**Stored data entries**
=-=-=

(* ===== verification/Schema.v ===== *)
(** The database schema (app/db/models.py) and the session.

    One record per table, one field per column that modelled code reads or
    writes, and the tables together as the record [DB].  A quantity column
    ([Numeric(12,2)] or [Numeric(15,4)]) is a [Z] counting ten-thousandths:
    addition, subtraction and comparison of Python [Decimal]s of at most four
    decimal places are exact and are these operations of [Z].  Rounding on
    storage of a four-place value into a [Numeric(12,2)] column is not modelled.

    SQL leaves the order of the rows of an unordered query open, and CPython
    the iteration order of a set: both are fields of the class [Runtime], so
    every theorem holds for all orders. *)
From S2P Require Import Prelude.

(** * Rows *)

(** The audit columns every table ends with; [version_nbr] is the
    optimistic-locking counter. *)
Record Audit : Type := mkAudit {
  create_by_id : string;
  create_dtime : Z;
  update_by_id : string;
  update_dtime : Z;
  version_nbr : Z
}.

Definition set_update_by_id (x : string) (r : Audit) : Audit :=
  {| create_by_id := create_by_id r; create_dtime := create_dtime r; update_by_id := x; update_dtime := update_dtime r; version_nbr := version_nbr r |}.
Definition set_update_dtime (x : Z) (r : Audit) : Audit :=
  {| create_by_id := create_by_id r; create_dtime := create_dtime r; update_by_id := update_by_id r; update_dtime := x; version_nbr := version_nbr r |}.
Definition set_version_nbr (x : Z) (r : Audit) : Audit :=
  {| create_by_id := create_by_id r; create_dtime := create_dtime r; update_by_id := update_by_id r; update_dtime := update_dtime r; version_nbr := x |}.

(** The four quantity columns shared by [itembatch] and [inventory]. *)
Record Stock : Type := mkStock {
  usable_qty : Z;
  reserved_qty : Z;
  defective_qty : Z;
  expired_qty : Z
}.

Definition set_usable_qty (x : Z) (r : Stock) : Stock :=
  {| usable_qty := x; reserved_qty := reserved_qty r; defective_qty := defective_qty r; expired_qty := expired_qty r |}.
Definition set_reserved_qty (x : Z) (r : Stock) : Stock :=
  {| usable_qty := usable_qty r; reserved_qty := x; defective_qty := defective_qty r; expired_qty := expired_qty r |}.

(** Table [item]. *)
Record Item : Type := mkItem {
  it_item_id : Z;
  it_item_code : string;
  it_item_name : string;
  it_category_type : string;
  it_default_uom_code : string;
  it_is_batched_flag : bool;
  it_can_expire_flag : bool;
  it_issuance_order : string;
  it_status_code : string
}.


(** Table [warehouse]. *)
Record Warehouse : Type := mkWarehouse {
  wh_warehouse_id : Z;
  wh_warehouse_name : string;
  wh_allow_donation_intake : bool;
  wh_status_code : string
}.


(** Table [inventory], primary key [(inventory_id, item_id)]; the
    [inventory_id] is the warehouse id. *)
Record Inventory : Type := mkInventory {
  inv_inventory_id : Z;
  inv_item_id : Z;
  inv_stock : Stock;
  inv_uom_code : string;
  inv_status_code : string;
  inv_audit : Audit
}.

=-=-=

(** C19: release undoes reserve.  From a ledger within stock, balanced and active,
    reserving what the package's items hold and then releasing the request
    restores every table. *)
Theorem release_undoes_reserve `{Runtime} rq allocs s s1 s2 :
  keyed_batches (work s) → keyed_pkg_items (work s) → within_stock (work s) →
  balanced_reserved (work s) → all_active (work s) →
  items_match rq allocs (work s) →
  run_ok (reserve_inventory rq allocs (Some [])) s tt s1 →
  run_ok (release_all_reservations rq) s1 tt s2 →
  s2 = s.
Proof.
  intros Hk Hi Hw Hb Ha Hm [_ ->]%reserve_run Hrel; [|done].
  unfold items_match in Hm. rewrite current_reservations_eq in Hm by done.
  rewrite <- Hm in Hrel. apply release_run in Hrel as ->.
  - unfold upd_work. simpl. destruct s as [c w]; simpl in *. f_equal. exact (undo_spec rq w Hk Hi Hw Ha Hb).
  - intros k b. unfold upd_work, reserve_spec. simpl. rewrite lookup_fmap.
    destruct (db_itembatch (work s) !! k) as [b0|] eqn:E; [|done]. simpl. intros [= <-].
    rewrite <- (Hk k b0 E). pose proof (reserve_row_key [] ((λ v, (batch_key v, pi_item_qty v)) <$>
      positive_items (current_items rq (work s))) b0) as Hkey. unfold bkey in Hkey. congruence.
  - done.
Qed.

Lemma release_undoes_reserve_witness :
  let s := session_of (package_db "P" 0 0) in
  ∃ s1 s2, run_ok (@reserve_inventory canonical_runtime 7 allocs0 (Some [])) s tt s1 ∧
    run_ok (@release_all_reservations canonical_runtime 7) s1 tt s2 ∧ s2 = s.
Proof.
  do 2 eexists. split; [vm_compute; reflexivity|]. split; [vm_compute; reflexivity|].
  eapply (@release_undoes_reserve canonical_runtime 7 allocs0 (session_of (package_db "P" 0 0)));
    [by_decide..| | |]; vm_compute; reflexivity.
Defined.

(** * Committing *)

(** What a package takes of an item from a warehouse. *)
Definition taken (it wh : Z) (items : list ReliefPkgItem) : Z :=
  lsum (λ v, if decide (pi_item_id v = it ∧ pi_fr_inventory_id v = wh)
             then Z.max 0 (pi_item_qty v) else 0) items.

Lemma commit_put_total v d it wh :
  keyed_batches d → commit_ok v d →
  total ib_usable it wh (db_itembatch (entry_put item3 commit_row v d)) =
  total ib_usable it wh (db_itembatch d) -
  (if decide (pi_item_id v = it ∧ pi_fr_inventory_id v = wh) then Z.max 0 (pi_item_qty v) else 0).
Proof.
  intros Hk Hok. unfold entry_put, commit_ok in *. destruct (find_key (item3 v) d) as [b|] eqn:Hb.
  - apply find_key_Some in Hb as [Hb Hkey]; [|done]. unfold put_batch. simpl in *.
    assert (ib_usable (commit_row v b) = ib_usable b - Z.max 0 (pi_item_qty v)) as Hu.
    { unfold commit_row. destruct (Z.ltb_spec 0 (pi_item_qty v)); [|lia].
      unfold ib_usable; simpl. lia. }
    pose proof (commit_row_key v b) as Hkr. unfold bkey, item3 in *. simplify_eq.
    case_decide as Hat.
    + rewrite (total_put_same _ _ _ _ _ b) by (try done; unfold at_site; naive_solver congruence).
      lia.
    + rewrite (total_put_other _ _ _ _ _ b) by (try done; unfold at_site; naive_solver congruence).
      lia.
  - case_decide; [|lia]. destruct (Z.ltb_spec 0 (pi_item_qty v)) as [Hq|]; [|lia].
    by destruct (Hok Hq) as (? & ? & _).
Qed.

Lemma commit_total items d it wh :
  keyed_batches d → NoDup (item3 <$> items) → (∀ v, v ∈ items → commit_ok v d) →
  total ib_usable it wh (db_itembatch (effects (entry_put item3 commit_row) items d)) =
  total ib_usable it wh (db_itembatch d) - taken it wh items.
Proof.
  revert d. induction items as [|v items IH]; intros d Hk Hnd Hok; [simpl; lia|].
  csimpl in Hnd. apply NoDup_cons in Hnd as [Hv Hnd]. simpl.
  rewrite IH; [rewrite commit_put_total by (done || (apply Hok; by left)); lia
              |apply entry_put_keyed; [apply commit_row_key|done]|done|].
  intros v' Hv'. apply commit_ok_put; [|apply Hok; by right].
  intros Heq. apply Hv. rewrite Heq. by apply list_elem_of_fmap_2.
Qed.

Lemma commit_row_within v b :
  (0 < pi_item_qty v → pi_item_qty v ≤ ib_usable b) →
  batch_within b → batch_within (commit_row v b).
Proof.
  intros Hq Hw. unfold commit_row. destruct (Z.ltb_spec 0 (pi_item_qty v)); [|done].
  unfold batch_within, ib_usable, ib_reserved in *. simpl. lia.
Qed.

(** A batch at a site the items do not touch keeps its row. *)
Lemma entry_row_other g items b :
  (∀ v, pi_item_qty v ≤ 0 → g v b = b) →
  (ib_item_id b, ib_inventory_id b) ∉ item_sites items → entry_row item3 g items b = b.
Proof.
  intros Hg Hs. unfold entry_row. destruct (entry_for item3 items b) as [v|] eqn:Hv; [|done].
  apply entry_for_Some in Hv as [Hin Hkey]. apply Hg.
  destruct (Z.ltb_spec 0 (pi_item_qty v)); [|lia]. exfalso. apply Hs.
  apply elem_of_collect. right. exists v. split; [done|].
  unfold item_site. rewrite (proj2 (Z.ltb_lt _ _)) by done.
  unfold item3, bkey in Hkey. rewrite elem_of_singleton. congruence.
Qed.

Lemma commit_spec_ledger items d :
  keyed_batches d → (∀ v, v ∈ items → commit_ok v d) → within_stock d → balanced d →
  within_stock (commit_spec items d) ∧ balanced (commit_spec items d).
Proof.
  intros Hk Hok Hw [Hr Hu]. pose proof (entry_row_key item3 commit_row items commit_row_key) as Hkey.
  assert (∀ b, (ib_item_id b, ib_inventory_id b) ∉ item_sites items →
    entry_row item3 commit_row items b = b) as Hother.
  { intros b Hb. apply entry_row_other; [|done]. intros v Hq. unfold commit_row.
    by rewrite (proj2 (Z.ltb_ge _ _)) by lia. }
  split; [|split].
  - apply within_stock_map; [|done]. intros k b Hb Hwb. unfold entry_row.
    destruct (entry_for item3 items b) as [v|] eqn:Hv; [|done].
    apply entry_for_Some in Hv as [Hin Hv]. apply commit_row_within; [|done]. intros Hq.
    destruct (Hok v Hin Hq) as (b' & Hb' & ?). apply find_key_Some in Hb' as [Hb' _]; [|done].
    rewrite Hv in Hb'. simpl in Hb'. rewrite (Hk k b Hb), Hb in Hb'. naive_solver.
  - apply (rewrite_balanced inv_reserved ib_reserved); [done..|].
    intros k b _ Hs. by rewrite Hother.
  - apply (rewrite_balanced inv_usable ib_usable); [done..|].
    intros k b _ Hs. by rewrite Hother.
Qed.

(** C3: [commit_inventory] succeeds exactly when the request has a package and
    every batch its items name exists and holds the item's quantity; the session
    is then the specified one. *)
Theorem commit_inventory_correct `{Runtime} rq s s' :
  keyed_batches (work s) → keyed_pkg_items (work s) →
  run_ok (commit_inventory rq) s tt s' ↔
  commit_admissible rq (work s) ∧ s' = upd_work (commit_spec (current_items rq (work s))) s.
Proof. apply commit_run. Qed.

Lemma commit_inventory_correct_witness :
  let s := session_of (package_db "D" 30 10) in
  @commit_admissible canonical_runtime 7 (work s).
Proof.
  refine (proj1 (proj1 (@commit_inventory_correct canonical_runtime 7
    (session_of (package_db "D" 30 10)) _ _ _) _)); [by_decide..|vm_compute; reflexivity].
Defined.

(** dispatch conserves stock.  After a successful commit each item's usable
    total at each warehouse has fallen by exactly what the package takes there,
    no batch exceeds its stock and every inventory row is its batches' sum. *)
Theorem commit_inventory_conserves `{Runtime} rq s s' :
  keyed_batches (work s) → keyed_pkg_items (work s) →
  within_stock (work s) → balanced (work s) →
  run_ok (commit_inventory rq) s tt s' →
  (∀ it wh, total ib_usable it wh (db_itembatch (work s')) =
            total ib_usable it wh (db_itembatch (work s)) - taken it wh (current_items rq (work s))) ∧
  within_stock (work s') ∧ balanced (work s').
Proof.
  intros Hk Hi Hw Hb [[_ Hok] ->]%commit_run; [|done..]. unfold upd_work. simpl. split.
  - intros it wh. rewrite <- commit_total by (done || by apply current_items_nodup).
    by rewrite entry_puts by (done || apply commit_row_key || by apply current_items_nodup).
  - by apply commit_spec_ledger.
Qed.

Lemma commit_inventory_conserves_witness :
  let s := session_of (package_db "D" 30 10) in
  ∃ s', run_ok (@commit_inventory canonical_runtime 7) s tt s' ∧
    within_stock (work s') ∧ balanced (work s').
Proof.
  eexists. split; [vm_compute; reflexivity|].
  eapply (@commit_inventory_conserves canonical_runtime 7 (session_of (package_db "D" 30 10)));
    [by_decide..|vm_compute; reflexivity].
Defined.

=-=-=

**WHAT TO PRODUCE**
An exact copy of the lines above, from the one containing "(* ===== verification/Schema.v ===== *)" down to the one containing "Definition set_update_by_id (x" and including both, is the whole answer; retype it and nothing else.

**WRITTEN RESPONSE**
(* ===== verification/Schema.v ===== *)
(** The database schema (app/db/models.py) and the session.

    One record per table, one field per column that modelled code reads or
    writes, and the tables together as the record [DB].  A quantity column
    ([Numeric(12,2)] or [Numeric(15,4)]) is a [Z] counting ten-thousandths:
    addition, subtraction and comparison of Python [Decimal]s of at most four
    decimal places are exact and are these operations of [Z].  Rounding on
    storage of a four-place value into a [Numeric(12,2)] column is not modelled.

    SQL leaves the order of the rows of an unordered query open, and CPython
    the iteration order of a set: both are fields of the class [Runtime], so
    every theorem holds for all orders. *)
From S2P Require Import Prelude.

(** * Rows *)

(** The audit columns every table ends with; [version_nbr] is the
    optimistic-locking counter. *)
Record Audit : Type := mkAudit {
  create_by_id : string;
  create_dtime : Z;
  update_by_id : string;
  update_dtime : Z;
  version_nbr : Z
}.

Definition set_update_by_id (x : string) (r : Audit) : Audit :=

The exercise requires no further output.